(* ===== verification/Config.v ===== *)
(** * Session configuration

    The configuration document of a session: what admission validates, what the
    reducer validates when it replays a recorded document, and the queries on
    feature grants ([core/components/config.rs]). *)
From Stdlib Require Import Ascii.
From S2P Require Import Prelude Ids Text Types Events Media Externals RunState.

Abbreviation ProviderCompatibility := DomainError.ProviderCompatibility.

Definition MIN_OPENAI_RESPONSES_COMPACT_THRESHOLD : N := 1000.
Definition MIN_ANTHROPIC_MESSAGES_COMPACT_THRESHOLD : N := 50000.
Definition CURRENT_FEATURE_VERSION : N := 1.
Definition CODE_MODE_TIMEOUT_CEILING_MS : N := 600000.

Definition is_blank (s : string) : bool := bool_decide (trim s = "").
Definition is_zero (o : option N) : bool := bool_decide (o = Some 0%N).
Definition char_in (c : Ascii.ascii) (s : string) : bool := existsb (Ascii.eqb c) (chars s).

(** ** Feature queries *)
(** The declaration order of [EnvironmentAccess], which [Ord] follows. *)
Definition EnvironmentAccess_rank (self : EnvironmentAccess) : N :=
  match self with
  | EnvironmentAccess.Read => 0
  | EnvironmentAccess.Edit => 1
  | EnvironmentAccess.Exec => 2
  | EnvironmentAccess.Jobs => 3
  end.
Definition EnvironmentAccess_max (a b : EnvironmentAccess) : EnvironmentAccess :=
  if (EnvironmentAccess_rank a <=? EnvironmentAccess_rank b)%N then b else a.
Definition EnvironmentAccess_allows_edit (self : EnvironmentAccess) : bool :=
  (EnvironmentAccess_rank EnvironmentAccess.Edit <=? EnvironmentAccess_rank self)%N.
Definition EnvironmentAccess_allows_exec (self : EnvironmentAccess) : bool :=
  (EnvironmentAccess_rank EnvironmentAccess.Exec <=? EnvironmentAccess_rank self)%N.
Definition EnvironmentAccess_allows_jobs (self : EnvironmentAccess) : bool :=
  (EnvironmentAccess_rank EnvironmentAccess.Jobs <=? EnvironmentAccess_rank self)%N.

> **YOUR INSTRUCTIONS**
Look through the records and gather every line containing "Ascii".

> **EXERCISE ANSWER**
From Stdlib Require Import Ascii.
Definition char_in (c : Ascii.ascii) (s : string) : bool := existsb (Ascii.eqb c) (chars s).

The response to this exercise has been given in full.